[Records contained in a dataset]
Start of Block
(* ===== verification/ModbusClient.v ===== *)
(** What the Modbus/TCP client of [Modbus] promises: its ring of transactions is
    a window over the requests pushed last, frames go out in the order of the
    requests and hold what the Modbus standard asks for, and every response is
    handed to the callback of its function together with the private data of the
    request it answers. *)
From stdpp Require Import gmap sets.
From S2P Require Import Prelude Types Modbus.

Module ModbusClient.
Import Types Modbus.

(** * Requests and responses of the standard *)

Inductive read_kind := Coils | Discrete_inputs | Holding_registers | Input_registers.

Inductive request :=
| Read_request (k : read_kind) (address amount : Z)
| Write_register (address : Z) (value : list Z)
| Write_registers (address amount : Z) (values : list Z).

Inductive response :=
| Exception_response (code : Z)
| Read_response (bytes : list Z)
| Write_register_response (address : Z) (value : list Z)
| Write_registers_response (address amount : Z).

Definition kind_code (k : read_kind) : Z :=
  match k with Coils => 1 | Discrete_inputs => 2 | Holding_registers => 3 | Input_registers => 4 end.

Definition kind_registers (k : read_kind) : bool :=
  match k with Coils | Discrete_inputs => false | _ => true end.

Definition function_of (rq : request) : Z :=
  match rq with Read_request k _ _ => kind_code k | Write_register _ _ => 6
  | Write_registers _ _ _ => 16 end.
End of Block
(WHAT THIS TASK INVOLVES)
The expected result is every line above containing the string "list".

(SOLUTION)
| Write_register (address : Z) (value : list Z)
| Write_registers (address amount : Z) (values : list Z).
| Read_response (bytes : list Z)
| Write_register_response (address : Z) (value : list Z)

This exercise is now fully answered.